══ Material supplied ══

(* ===== verification/Cpu.v ===== *)
(** * Exceptions: what the processor does on a fault

    The code under [kernel/arch/x86/] runs when the processor reacts to a
    fault: it looks the vector up in the interrupt table, saves the interrupted
    context on the stack and jumps through the gate, or escalates when that is
    not possible.  [isr_page_fault] is here whole, to its [iret]; so is
    [double_fault_handler].  [retry] is an instruction run under these rules: it
    is executed again when its page fault has been repaired. *)

From Stdlib Require Import ZArith Lia String.
From stdpp Require Import base gmap list.
From S2P Require Import Prelude RingBuf Format Descriptors Machine State Vga Printk Panik MemoryMap Frame Pmm PmmProps Paging PagingProps Arch PageFault.

(** ** The end of the stub *)

Definition pop : M Z :=
  sp ← gets (λ s, esp (hw s));
  v ← load32 sp;
  modify (on_hw (set_esp (u32 (sp + 4))));;
  mret v.

(** [add esp, n] *)
Definition add_esp (n : Z) : M unit :=
  sp ← gets (λ s, esp (hw s));
  modify (on_hw (set_esp (u32 (sp + n)))).

(** The second half of [isr_page_fault], up to its [sti]: the argument is
    dropped, selectors and registers are restored ([popa] skips ESP) and the
    error code is dropped. *)
Definition isr_page_fault_restore : M regs :=
  add_esp 4;;
  gs ← pop;
  fs ← pop;
  es ← pop;
  ds ← pop;
  edi ← pop;
  esi ← pop;
  bp ← pop;
  modify (on_hw (set_ebp bp));;
  add_esp 4;;
  ebx ← pop;
  edx ← pop;
  ecx ← pop;
  eax ← pop;
  add_esp 4;;
  sti;;
  mret (Regs eax ecx edx ebx esi edi (u16 ds) (u16 es) (u16 fs) (u16 gs)).

(** What a fault interrupts, apart from [esp] and [ebp]. *)
Record context := Context { cx_regs : regs; cx_eflags : Z; cx_cs : Z; cx_eip : Z }.

#[global] Instance regs_eq_dec : EqDecision regs.
Proof. solve_decision. Defined.

#[global] Instance context_eq_dec : EqDecision context.
Proof. solve_decision. Defined.

(** EFLAGS.IF *)
Definition if_set (eflags : Z) : bool := Z.testbit eflags 9.

Definition iret (r : regs) : M context :=
  eip ← pop;
  cs ← pop;
  eflags ← pop;
  modify (on_hw (set_iflag (if_set eflags)));;
  mret (Context r eflags (u16 cs) eip).

Definition isr_page_fault `{FrameAllocator} (r : regs) : M context :=
  frame ← isr_page_fault_save r;
  page_fault_handler frame;;
  r ← isr_page_fault_restore;
  iret r.

(** ** The double-fault task *)

Definition MAGIC1 : Z := 0xDEADBEEF.
Definition MAGIC2 : Z := 0xCAFEBABE.
Definition MAGIC3 : Z := 0x12345678.

Definition double_fault_handler : M unit :=
  cli;;
  store32 0x15000 MAGIC1;;
  store32 0x15004 MAGIC2;;
  store32 0x15008 MAGIC3;;
  store16 0xB8000 0x4F44;;
  store16 0xB8002 0x4F46;;
  halt.

(** ** Delivery *)

(** A fault while a page fault is delivered.  A task is entered only if its
    descriptor is available; anything else is a third fault.  Where the switch
    would go on from an available task is not modelled: [gdt_init] leaves none. *)
Definition double_fault {A} : M A :=
  e ← load_idt 8;
  match dispatch_of e with
  | Task sel =>
      g ← load_gdt (sel / 8);
      if tss_available g then undef UbCpu else reset
  | NotPresent => reset
  | _ => undef UbCpu
  end.

(** [m], where a page fault is a fault during delivery. *)
Definition delivering {A} (m : M A) : M A := λ s,
  match m s with
  | Fault _ s' => double_fault s'
  | r => r
  end.

Definition deliver_page_fault `{FrameAllocator} (cx : context) (error : Z) : M context :=
  e ← load_idt 14;
  match dispatch_of e with
  | Interrupt _ offset =>
      delivering (push_all [cx_eflags cx; cx_cs cx; cx_eip cx; error]);;
      modify (on_hw (set_iflag false));;
      y ← gets syms;
      if offset =? sym_isr_page_fault y then isr_page_fault (cx_regs cx) else undef UbCpu
  | NotPresent => double_fault
  | _ => undef UbCpu
  end.

(** An exception other than a page fault, raised while an interrupt is delivered:
    without a gate of its own, it becomes a double fault. *)
Definition raise {A} (vector : Z) : M A :=
  e ← load_idt vector;
  match dispatch_of e with
  | NotPresent => double_fault
  | _ => undef UbCpu
  end.

Definition VECTOR_NOT_PRESENT : Z := 11.
Definition VECTOR_GENERAL_PROTECTION : Z := 13.

(** The types of a gate through which an interrupt can go: a task gate, and the
    interrupt and trap gates of 16 and 32 bits. *)
Definition gate_type_valid (e : idt_entry) : bool :=
  bool_decide (Z.land (flags e) 0x1F ∈ [0x5; 0x6; 0x7; 0xE; 0xF]).

(** An interrupt through the table.  A gate of no valid type, one that is not
    present and a task that is busy raise exceptions.  Where a gate leads that
    can be entered is not modelled: the table has one, for page faults. *)
Definition deliver_interrupt {A} (vector : Z) : M A :=
  e ← load_idt vector;
  match dispatch_of e with
  | Task sel =>
      g ← load_gdt (sel / 8);
      if tss_available g then undef UbCpu else raise VECTOR_GENERAL_PROTECTION
  | NotPresent =>
      raise (if gate_type_valid e then VECTOR_NOT_PRESENT else VECTOR_GENERAL_PROTECTION)
  | _ => undef UbCpu
  end.

(** A device asks for service between two instructions: the request is served if
    interrupts are enabled, and waits otherwise. *)
Definition device_request (vector : Z) : M unit :=
  on ← gets (λ s, iflag (hw s));
  if on : bool then deliver_interrupt vector else mret tt.

(** The error codes of a store to and of a load from a page that is not present. *)
Definition ERROR_WRITE : Z := 2.
Definition ERROR_READ : Z := 0.

(** One instruction, at [cx]. *)
Definition retry `{FrameAllocator} {A} (cx : context) (error : Z) (m : M A) : M A := λ s,
  match m s with
  | Fault _ s' => (cx' ← deliver_page_fault cx error; if decide (cx' = cx) then m else undef UbCpu) s'
  | r => r
  end.
(* ===== verification/Kernel.v ===== *)
(** * The kernel's main program: [kernel/main/kernel.c]

    The boot sequence, the debugging dumps, the mapping of the high stack and
    the overflow test.  The stack of C calls is not modelled elsewhere; here it
    is, as far as the source makes it visible: the switch of [esp] and the
    frames of the recursive test. *)

From Stdlib Require Import ZArith Lia String.
From stdpp Require Import base gmap list.
From S2P Require Import Prelude RingBuf Format Descriptors Machine State Vga Printk Panik MemoryMap Frame Pmm PmmProps Paging PagingProps Arch PageFault Cpu.

(** ** Dumps *)

Definition found (b : bool) : list Z := if b then C "(FOUND)" else C "(not found)".

Definition check_double_fault_breadcrumbs : M unit :=
  printk (C "Checking double fault breadcrumbs:\n") [];;
  magic1 ← load32 0x15000;
  printk (C "  Magic1 (0x15000): 0x%08x %s\n") [AWord magic1; AStr (Some (found (magic1 =? 0xDEADBEEF)))];;
  magic2 ← load32 0x15004;
  printk (C "  Magic2 (0x15004): 0x%08x %s\n") [AWord magic2; AStr (Some (found (magic2 =? 0xCAFEBABE)))];;
  magic3 ← load32 0x15008;
  printk (C "  Magic3 (0x15008): 0x%08x %s\n") [AWord magic3; AStr (Some (found (magic3 =? 0x12345678)))];;
  mret tt.
(* ===== verification/DoubleFault.v ===== *)
(** * Breadcrumbs of a double fault

    [double_fault_handler.asm] leaves three magic words in memory and two
    characters on the screen before it halts; the next boot looks for the words
    ([check_double_fault_breadcrumbs] in [kernel/main/kernel.c]).  The two agree. *)

From Stdlib Require Import ZArith Lia String.
From stdpp Require Import base gmap list.
From S2P Require Import Prelude RingBuf Format Descriptors Machine State Vga Printk Panik MemoryMap Frame Pmm PmmProps Paging PagingProps Arch PageFault Cpu Kernel.

(** ** [double_fault_handler] *)

Definition breadcrumbs (m : memory) : Prop :=
  rd32 m 0x15000 = MAGIC1 ∧ rd32 m 0x15004 = MAGIC2 ∧ rd32 m 0x15008 = MAGIC3.

Lemma wp_double_fault_handler s (Q : unit → kstate → Prop) (P : kstate → Prop) :
  low_mapped (hw s) →
  (∀ s', iflag (hw s') = false → breadcrumbs (mem (hw s')) →
     rd16 (mem (hw s')) 0xB8000 = 0x4F44 → rd16 (mem (hw s')) 0xB8002 = 0x4F46 →
     (∀ a, ¬ 0x15000 <= a < 0x1500C → ¬ 0xB8000 <= a < 0xB8004 →
        rd8 (mem (hw s')) a = rd8 (mem (hw s)) a) → P s') →
  wp double_fault_handler Q P s.
Proof.
  intros Hlow HP. unfold double_fault_handler. do 2 wp_step. set (s0 := on_hw _ (on_hw _ s)).
  assert (∀ m, (∀ a, ¬ 0x15000 <= a < 0x1500C → ¬ 0xB8000 <= a < 0xB8004 →
    rd8 m a = rd8 (mem (hw s0)) a) → low_mapped (hw (with_mem s0 m))) as Hl.
  { intros m Hm. apply (low_mapped_agree (hw s)); [done..| |done].
    intros a Ha. unfold low_table_byte in Ha. apply Hm; lia. }
  wp_step. apply wp_store32_low; [done|unfold LOW_END; lia|].
  wp_step. apply wp_store32_low; [|unfold LOW_END; lia|].
  { apply Hl. intros a ??. by rewrite rd8_wr32_ne by lia. }
  wp_step. apply wp_store32_low; [|unfold LOW_END; lia|].
  { apply Hl. intros a ??. cbn. by rewrite !rd8_wr32_ne by lia. }
  wp_step. apply wp_store16_low; [|unfold LOW_END; lia|].
  { apply Hl. intros a ??. cbn. by rewrite !rd8_wr32_ne by lia. }
  wp_step. apply wp_store16_low; [|unfold LOW_END; lia|].
  { apply Hl. intros a ??. cbn. rewrite rd8_wr16_ne by lia. by rewrite !rd8_wr32_ne by lia. }
  apply HP; cbn [hw upd_mem on_hw set_mem mem].
  - done.
  - unfold breadcrumbs.
    assert (∀ m a v b, b + 4 <= a → rd32 (wr16 m a v) b = rd32 m b) as H16.
    { intros m a v b Hb. apply rd32_agree. intros c Hc. apply rd8_wr16_ne. lia. }
    rewrite !H16 by lia. rewrite rd32_wr32_eq.
    rewrite (rd32_wr32_ne _ 0x15008), (rd32_wr32_ne _ 0x15004), rd32_wr32_eq by lia.
    rewrite (rd32_wr32_ne _ 0x15008 0x15004), rd32_wr32_eq by lia. done.
  - transitivity (u16 0x4F44); [|done]. etrans; [|apply rd16_wr16_eq].
    apply rd16_agree. intros b Hb. apply rd8_wr16_ne. lia.
  - by rewrite rd16_wr16_eq.
  - intros a Ha Hb. rewrite !rd8_wr16_ne by lia. by rewrite !rd8_wr32_ne by lia.
Qed.

(** ** Looking for them *)

(** One more message. *)
Lemma wp_message {A} fmt args out logged (k : M A) s0 t s (Q : A → kstate → Prop) P :
  message_post s0 logged t s → split_level fmt = (None, fmt) →
  my_vsnprintf LOG_BUF_SIZE fmt args = FOk out →
  (∀ s', message_post s0 (logged ++ out) (term_message t None out) s' → wp k Q P s') →
  wp (printk fmt args;; k) Q P s.
Proof.
  intros Hs Hl Hf HQ. wp_step. eapply wp_printk_text; [exact Hl|apply Hs|exact Hf|].
  intros s' Hs'. apply HQ. pose proof Hs as (_ & _ & _ & Et). rewrite Et in Hs'.
  eapply message_post_trans; [exact Hs|exact Hs'].
Qed.

(** A word that printing does not touch. *)
Lemma message_rd32 s logged t s' a :
  message_post s logged t s' → a + 4 <= VGA_ADDRESS → rd32 (mem (hw s')) a = rd32 (mem (hw s)) a.
Proof.
  intros (_ & F & _) Ha. apply rd32_agree. intros b Hb. apply (cf_mem _ _ F). unfold in_screen. lia.
Qed.

Definition breadcrumb_report : list Z :=
  C "Checking double fault breadcrumbs:\n" ++ C "  Magic1 (0x15000): 0xdeadbeef (FOUND)\n" ++
  C "  Magic2 (0x15004): 0xcafebabe (FOUND)\n" ++ C "  Magic3 (0x15008): 0x12345678 (FOUND)\n".

Lemma wp_check_found s (Q : unit → kstate → Prop) P :
  console_ok s → breadcrumbs (mem (hw s)) →
  (∀ t s', message_post s breadcrumb_report t s' → Q tt s') →
  wp check_double_fault_breadcrumbs Q P s.
Proof.
  intros Hok (E1 & E2 & E3) HQ. pose proof (message_post_refl s Hok) as H0.
  unfold check_double_fault_breadcrumbs.
  eapply wp_message; [exact H0|reflexivity|vm_compute; reflexivity|]. intros s1 H1. clear H0.
  wp_step. apply wp_load32_low; [apply H1|unfold LOW_END; lia|].
  rewrite (message_rd32 _ _ _ _ _ H1), E1 by (unfold VGA_ADDRESS; lia).
  eapply wp_message; [exact H1|reflexivity|vm_compute; reflexivity|]. intros s2 H2. clear H1.
  wp_step. apply wp_load32_low; [apply H2|unfold LOW_END; lia|].
  rewrite (message_rd32 _ _ _ _ _ H2), E2 by (unfold VGA_ADDRESS; lia).
  eapply wp_message; [exact H2|reflexivity|vm_compute; reflexivity|]. intros s3 H3. clear H2.
  wp_step. apply wp_load32_low; [apply H3|unfold LOW_END; lia|].
  rewrite (message_rd32 _ _ _ _ _ H3), E3 by (unfold VGA_ADDRESS; lia).
  eapply wp_message; [exact H3|reflexivity|vm_compute; reflexivity|]. intros s4 H4. wp_step.
  eapply HQ. exact H4.
Qed.

(** A double fault leaves traces the next boot finds.  From every state in
    which the first 4 MB are mapped, [double_fault_handler] ends in the [hlt]
    loop with interrupts disabled, has written nothing but its three words and
    two characters; and from every state with these words in memory,
    [check_double_fault_breadcrumbs] logs exactly that it has found all three. *)
Theorem breadcrumbs_found s :
  low_mapped (hw s) →
  ∃ s', double_fault_handler s = Halted s' ∧ iflag (hw s') = false ∧
    rd16 (mem (hw s')) 0xB8000 = 0x4F44 ∧ rd16 (mem (hw s')) 0xB8002 = 0x4F46 ∧
    (∀ a, ¬ 0x15000 <= a < 0x1500C → ¬ 0xB8000 <= a < 0xB8004 →
       rd8 (mem (hw s')) a = rd8 (mem (hw s)) a) ∧
    ∀ s1, console_ok s1 → (∀ a, 0x15000 <= a < 0x1500C → rd8 (mem (hw s1)) a = rd8 (mem (hw s')) a) →
      ∃ s2, check_double_fault_breadcrumbs s1 = Ok tt s2 ∧ console_frame s1 s2 ∧
        contents (log s2) = lastn log_capacity (contents (log s1) ++ breadcrumb_report).
Proof.
  intros Hlow.
  destruct (halted_run double_fault_handler (λ s', iflag (hw s') = false ∧ breadcrumbs (mem (hw s')) ∧
     rd16 (mem (hw s')) 0xB8000 = 0x4F44 ∧ rd16 (mem (hw s')) 0xB8002 = 0x4F46 ∧
     (∀ a, ¬ 0x15000 <= a < 0x1500C → ¬ 0xB8000 <= a < 0xB8004 →
        rd8 (mem (hw s')) a = rd8 (mem (hw s)) a)) s) as (s' & E & Hif & (E1 & E2 & E3) & Hd & Hf & Hm).
  { apply wp_double_fault_handler; [done|]. by intros. }
  exists s'. split_and!; [done..|]. intros s1 Hok Hsame.
  destruct (wp_run check_double_fault_breadcrumbs (λ _ s2, ∃ t, message_post s1 breadcrumb_report t s2) s1)
    as ([] & s2 & Ec & t & (_ & F & Hl & _)).
  { apply wp_check_found; [done| |by intros t s2 H2; exists t]. unfold breadcrumbs.
    rewrite <- E1, <- E2, <- E3. split_and!; apply rd32_agree; intros b Hb; apply Hsame; lia. }
  exists s2. exact (conj Ec (conj F Hl)).
Qed.

Lemma breadcrumbs_found_witness :
  ∃ s', double_fault_handler (boot_state ∅ linked) = Halted s' ∧ iflag (hw s') = false ∧
    rd16 (mem (hw s')) 0xB8000 = 0x4F44 ∧ rd16 (mem (hw s')) 0xB8002 = 0x4F46 ∧
    (∀ a, ¬ 0x15000 <= a < 0x1500C → ¬ 0xB8000 <= a < 0xB8004 →
       rd8 (mem (hw s')) a = rd8 (mem (hw (boot_state ∅ linked))) a) ∧
    ∀ s1, console_ok s1 → (∀ a, 0x15000 <= a < 0x1500C → rd8 (mem (hw s1)) a = rd8 (mem (hw s')) a) →
      ∃ s2, check_double_fault_breadcrumbs s1 = Ok tt s2 ∧ console_frame s1 s2 ∧
        contents (log s2) = lastn log_capacity (contents (log s1) ++ breadcrumb_report).
Proof.
  apply (breadcrumbs_found (boot_state ∅ linked)). left. reflexivity.
Defined.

═══

### [Task to carry out]
Each line in the listing above that includes "destruct" is to be copied.

### [Result of this task]
  destruct (halted_run double_fault_handler (λ s', iflag (hw s') = false ∧ breadcrumbs (mem (hw s')) ∧
  destruct (wp_run check_double_fault_breadcrumbs (λ _ s2, ∃ t, message_post s1 breadcrumb_report t s2) s1)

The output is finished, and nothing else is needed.